- **Work to complete**
Give the lines of the material verbatim, from the first line to the line with "ResourceNotFoundError => true", including both.

- **Data**

(** * Azure resource management script: a shallow embedding of [script.py]

    The script drives five Azure SDK clients through a fixed checklist
    (resource group, network stack, virtual machine, SQL database,
    storage account).  Everything it does is an SDK call, a log line or a
    raised exception, so the embedding is a state-and-exception monad whose
    state records the SDK calls made so far and the log written so far.  The
    cloud itself is a parameter: a [Provider] decides, from the calls it has
    already seen, how the next call ends. *)

From Stdlib Require Import String Ascii List Bool Arith Lia.
Import ListNotations.
Open Scope string_scope.

(** ** Exceptions *)

Module Exn.

(** The exception classes the script names or can meet.  The three Azure
    classes come from [azure.core.exceptions]; [AzureError] stands for the
    failures of the SDK that are not HTTP responses. *)
Inductive Class : Type :=
| Exception
| ValueError
| NameError
| IndexError
| AzureError
| HttpResponseError
| ResourceExistsError
| ResourceNotFoundError.

Definition class_eqb (a b : Class) : bool :=
  match a, b with
  | Exception, Exception
  | ValueError, ValueError
  | NameError, NameError
  | IndexError, IndexError
  | AzureError, AzureError
  | HttpResponseError, HttpResponseError
  | ResourceExistsError, ResourceExistsError
  | ResourceNotFoundError, ResourceNotFoundError => true
  | _, _ => false
  end.
(** * Inventory tracker: stock ledger, statistics, CSV import/export

    A shallow embedding of the inventory application's pure core:

    - [types.ts]            -> [TransactionType], [Product.t], [Transaction.t],
                               [InventoryStats]
    - [App.tsx]             -> [stats], [processStockTransaction], [saveProduct]
    - [components/Reports]  -> [Reports.stockSummary]
    - [services/geminiService]   -> [getInventoryInsights] (the request it builds)
    - [services/supabaseService] -> [fetchTransactions]
    - [services/csvService] -> [exportToCSV], [parseCSV]

    Conventions of the embedding.

    - In the ledger model quantities, thresholds, amounts and timestamps
      are JavaScript numbers that hold integers; they are modelled by [Z]
      (exact integer arithmetic, i.e. the behaviour of doubles below 2^53).
    - Prices are stored as [number]: [NaN], the two infinities and finite
      decimals [m * 10^e] kept in the normal form of their shortest decimal
      digits, which is how they are printed and read.
    - Arithmetic on prices and values is the arithmetic of IEEE 754
      doubles, [double]: every operation rounds its exact result to the
      nearest double, ties to even.  The sign of zero, which no operation
      used here can observe, is not represented.
    - The module [Numeric] holds the same handlers with every number a
      [double], so that amounts and quantities that are not integers (NaN,
      fractions, infinities) can be supplied.
    - Strings are sequences of code units below 256.
    - [Date.now()], [Math.random()], [crypto.randomUUID()] and the outcome of
      the remote writes are inputs of the functions that use them. *)

From Stdlib Require Import ZArith List String Ascii Bool Lia.
From Stdlib Require Import Sorted Permutation.
Import ListNotations.

Local Open Scope string_scope.
Local Open Scope list_scope.
Local Open Scope Z_scope.

(** ** JavaScript numbers that hold decimals *)

Inductive number : Type :=
| NaN
| Infinity (negative : bool)
| Finite (m e : Z).

(** Strips the trailing decimal zeros of a non-zero mantissa. *)
Fixpoint strip_zeros (fuel : nat) (m e : Z) : Z * Z :=
  match fuel with
  | O => (m, e)
  | S fuel' =>
      if (m mod 10 =? 0) then strip_zeros fuel' (m / 10) (e + 1) else (m, e)
  end.

Definition normalize (m e : Z) : number :=
  if m =? 0 then Finite 0 0
  else let (m', e') := strip_zeros (S (Z.to_nat (Z.log2 (Z.abs m)))) m e in
       Finite m' e'.

Definition ofZ (z : Z) : number := normalize z 0.
(** * Field computation of FeatureServer ([src/field/index.js])

    A shallow embedding of the module that derives the collection of esri
    field objects of a layer, from metadata or from a sample of the data:
    [computeFieldsCollection], [computeFieldObject],
    [computeFieldsFromProperties], [computeFieldsFromMetadata] and
    [warnOnMetadataFieldDiscrepencies].

    Conventions of the embedding:
    - a JavaScript string is the sequence of its code units, restricted to
      U+0000..U+00FF (one [ascii] per code unit);
    - an object used as a bag of properties (a field object, a JSON template)
      is a finite map from property names to primitive values;
    - an object read through fixed properties (a metadata field, the data
      payload, the options) is a record whose optional properties are
      [option]s, [None] standing for [undefined] or [null]; the type of a
      metadata field, which a warning prints, keeps the two apart;
    - a function that can throw returns a [result];
    - [console.warn] is modelled by returning the warnings in emission order;
    - the collaborators that live in other files ([detectType], [esriTypeMap],
      the JSON templates) are parameters of the development. *)

From stdpp Require Import gmap strings list.
From Stdlib Require Import ZArith Ascii.

Local Open Scope Z_scope.

(** ** JavaScript primitives used by the module *)

Module Js.

(** Primitive values stored in the properties of a field object. *)
Inductive value :=
| Undefined
| Null
| Bool (b : bool)
| Num (n : Z)
| Str (s : string).
(** * convert.py: batch conversion of Markdown files to notebooks

    A shallow embedding of [src/convert.py] and the properties its
    specification states about it.

    The script is nine lines of Python over the standard library:
    [os.walk], [str.endswith], [os.path.join], [os.path.splitext],
    [print], [open(..., "w")] used as a context manager, and
    [subprocess.run].  The library functions are embedded with their
    CPython (POSIX) behaviour; the script itself is embedded line by line
    in a small state-and-exception monad over a model of the file system,
    the console and the process table. *)

From Stdlib Require Import ZArith Ascii.
From Stdlib.Strings Require Import Byte.
From stdpp Require Import gmap strings list fin_maps.

Local Open Scope Z_scope.

(** ** Python [str] *)

Module Str.

(** [len(s)] *)
Definition len (s : string) : Z := Z.of_nat (String.length s).

(** Index normalisation of a slice bound: a negative bound counts from
    the end, and every bound is clamped to [0, len(s)]. *)
Definition clamp (s : string) (i : Z) : Z :=
  if i <? 0 then Z.max 0 (i + len s) else Z.min i (len s).

(** [s[lo:hi]] *)
Definition slice (s : string) (lo hi : Z) : string :=
  let lo' := clamp s lo in
  let hi' := clamp s hi in
  String.substring (Z.to_nat lo') (Z.to_nat (hi' - lo')) s.

(** [s[:hi]] and [s[lo:]] *)
Definition slice_to (s : string) (hi : Z) : string := slice s 0 hi.
Definition slice_from (s : string) (lo : Z) : string := slice s lo (len s).

(** [s.rfind(c)] for a one-character [c]: the highest index at which
    [c] occurs, or [-1]. *)
Fixpoint rfind (s : string) (c : ascii) : Z :=
  match s with
  | EmptyString => -1
  | String a s' =>
      let r := rfind s' c in
      if 0 <=? r then r + 1
      else if Ascii.eqb a c then 0 else -1
  end.

(** [c in s] for a one-character [c] *)
Fixpoint contains (s : string) (c : ascii) : bool :=
  match s with
  | EmptyString => false
  | String a s' => Ascii.eqb a c || contains s' c
  end.

(** [s.startswith(t)] and [s.endswith(t)] *)
Definition startswith (s t : string) : bool := String.prefix t s.

Definition endswith (s t : string) : bool :=
  (String.length t <=? String.length s)%nat &&
  String.eqb
    (String.substring (String.length s - String.length t) (String.length t) s)
    t.

End Str.

(** ** [os.path] (posixpath) *)

Module Path.

Definition sep : ascii := "/"%char.
Definition extsep : ascii := "."%char.

(** [os.path.join(a, b)] with two arguments *)
Definition join (a b : string) : string :=
  if Str.startswith b (String sep "") || String.eqb a "" then b
  else if Str.endswith a (String sep "") then a +:+ b
  else a +:+ String sep "" +:+ b.

(** The [while filenameIndex < dotIndex] loop of [genericpath._splitext]:
    [true] when it leaves through its [return] (a character other than
    [extsep] stands before the last dot), [false] when it runs out.
    [filenameIndex] goes up by one in every round, so the loop makes at
    most [dotIndex - filenameIndex] rounds: that is the [fuel] it is
    started with. *)
Fixpoint skip_dots (p : string) (dotIndex : Z) (fuel : nat)
    (filenameIndex : Z) : bool :=
  match fuel with
  | O => false
  | S fuel' =>
      if filenameIndex <? dotIndex then
        if negb (String.eqb (Str.slice p filenameIndex (filenameIndex + 1))
                            (String extsep ""))
        then true
        else skip_dots p dotIndex fuel' (filenameIndex + 1)
      else false
  end.

(** [genericpath._splitext(p, sep, altsep, extsep)] *)
Definition _splitext (p : string) (sep : ascii) (altsep : option ascii)
    (extsep : ascii) : string * string :=
  let sepIndex := Str.rfind p sep in
  let sepIndex :=
    match altsep with
    | Some a => Z.max sepIndex (Str.rfind p a)
    | None => sepIndex
    end in
  let dotIndex := Str.rfind p extsep in
  if (sepIndex <? dotIndex)
     && skip_dots p dotIndex (Z.to_nat (dotIndex - (sepIndex + 1)))
                  (sepIndex + 1)
  then (Str.slice_to p dotIndex, Str.slice_from p dotIndex)
  else (p, Str.slice_to p 0).
(* ===== verification/JsValue.v ===== *)
(** * JavaScript values as the cache observes them

    The store treats values as opaque payloads except in three places,
    which this file models: [entry?.value !== undefined] in [Store.get]
    ([is_undefined]), [Array.isArray(value) ? value.filter(fn) : []] in
    [Store.query] ([array_filter]), and the truthiness of the optional
    millisecond arguments in [ttlMs ? Date.now() + ttlMs : undefined] and
    [if (ttlMs)] ([num_truthy], [opt_num_truthy]).  Errors thrown by the
    code are [Error] objects carrying a message ([JError]). *)

From S2P Require Import Prelude.

#[local] Set Warnings "-register-all".
Inductive jsval :=
| JUndefined
| JNull
| JBool (b : bool)
| JNum (n : Z)
| JStr (s : string)
| JArray (xs : list jsval)
| JObject (id : nat)
| JError (msg : string).

Fixpoint jsval_eq_dec (x y : jsval) {struct x} : Decision (x = y).
Proof.
  refine (match x, y with
  | JUndefined, JUndefined => left _
  | JNull, JNull => left _
  | JBool a, JBool b => cast_if (decide (a = b))
  | JNum a, JNum b => cast_if (decide (a = b))
  | JStr a, JStr b => cast_if (decide (a = b))
  | JObject a, JObject b => cast_if (decide (a = b))
  | JError a, JError b => cast_if (decide (a = b))
  | JArray xs, JArray ys => cast_if (@list_eq_dec _ jsval_eq_dec xs ys)
  | _, _ => right _
  end); abstract congruence.
Defined.

#[export] Instance jsval_eq_decision : EqDecision jsval := jsval_eq_dec.

(** [v === undefined]: the test behind [entry?.value !== undefined]. *)
Definition is_undefined (v : jsval) : bool :=
  match v with JUndefined => true | _ => false end.

Lemma is_undefined_spec v : is_undefined v = true <-> v = JUndefined.
Proof. destruct v; simpl; split; congruence. Qed.

(** Truthiness of a number: [0] is falsy, every other integer truthy
    ([NaN] is not represented). *)
Definition num_truthy (n : Z) : bool := negb (Z.eqb n 0).

(** Truthiness of an optional number argument such as [ttlMs?: number]:
    an omitted argument is [undefined], hence falsy. *)
Definition opt_num_truthy (o : option Z) : bool :=
  match o with Some n => num_truthy n | None => false end.

Lemma opt_num_truthy_spec o :
  opt_num_truthy o = true <-> exists n, o = Some n /\ n <> 0%Z.
Proof.
  destruct o as [n|]; simpl; unfold num_truthy.
  - rewrite negb_true_iff, Z.eqb_neq. split; [eauto|]. by intros (? & [= <-] & ?).
  - split; [done|]. by intros (? & ? & ?).
Qed.

(** [Array.isArray(value) ? value.filter(fn) : []]; the predicate is the
    truthiness of the callback's result on each element. *)
Definition array_filter (fn : jsval -> bool) (v : jsval) : list jsval :=
  match v with
  | JArray xs => filter fn xs
  | _ => []
  end.


(* ===== verification/Types.v ===== *)
(** * The shared types of [src/src/types.ts]

    [MarketKey] and [MarketValue] are the key and value types; the event
    vocabulary [MarketEventName] and the payload of a [MarketEventHandler]
    are used by [events.ts] and [ttl.ts] (files [Events.v], [Ttl.v]);
    [TTLItem] is declared with the registry that uses it, in [Ttl.v].
    [MarketStore] is the interface [types.ts] declares for a store: a
    class of operations over the state of its implementation.  Nothing in
    the repository implements or uses it -- class [Store] of [Store.ts]
    has an asynchronous [get], no [has] and no [all], and its [delete]
    returns nothing -- so it has no instance here. *)

From S2P Require Import Prelude JsValue.

(** [type MarketKey = string] *)
Definition MarketKey := string.

(** [type MarketValue<T = any> = T]: any JavaScript value. *)
Definition MarketValue := jsval.

(** [interface MarketStore]: the methods as operations over the state [S]
    of an implementation. *)
Class MarketStore (S : Type) := {
  ms_set : MarketKey -> MarketValue -> S -> S;
  ms_get : MarketKey -> S -> MarketValue;
  ms_has : MarketKey -> S -> bool;
  ms_delete : MarketKey -> S -> bool * S;
  ms_all : S -> gmap MarketKey MarketValue
}.

(** [type MarketEventName = "set" | "delete" | "expire" | "clear"] *)
Inductive MarketEventName := EvNameSet | EvNameDelete | EvNameExpire | EvNameClear.

#[export] Instance MarketEventName_eq_dec : EqDecision MarketEventName.
Proof. solve_decision. Defined.

(** The payload [{ key: string; value?: any; ttl?: number }] of a
    [MarketEventHandler]. *)
Record Payload := mkPayload { pl_key : MarketKey; pl_value : option MarketValue; pl_ttl : option Z }.

(** A [MarketEventHandler], by identity. *)
Definition Handler := nat.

- **Solution below**
(** * Azure resource management script: a shallow embedding of [script.py]

    The script drives five Azure SDK clients through a fixed checklist
    (resource group, network stack, virtual machine, SQL database,
    storage account).  Everything it does is an SDK call, a log line or a
    raised exception, so the embedding is a state-and-exception monad whose
    state records the SDK calls made so far and the log written so far.  The
    cloud itself is a parameter: a [Provider] decides, from the calls it has
    already seen, how the next call ends. *)

From Stdlib Require Import String Ascii List Bool Arith Lia.
Import ListNotations.
Open Scope string_scope.

(** ** Exceptions *)

Module Exn.

(** The exception classes the script names or can meet.  The three Azure
    classes come from [azure.core.exceptions]; [AzureError] stands for the
    failures of the SDK that are not HTTP responses. *)
Inductive Class : Type :=
| Exception
| ValueError
| NameError
| IndexError
| AzureError
| HttpResponseError
| ResourceExistsError
| ResourceNotFoundError.

Definition class_eqb (a b : Class) : bool :=
  match a, b with
  | Exception, Exception
  | ValueError, ValueError
  | NameError, NameError
  | IndexError, IndexError
  | AzureError, AzureError
  | HttpResponseError, HttpResponseError
  | ResourceExistsError, ResourceExistsError
  | ResourceNotFoundError, ResourceNotFoundError => true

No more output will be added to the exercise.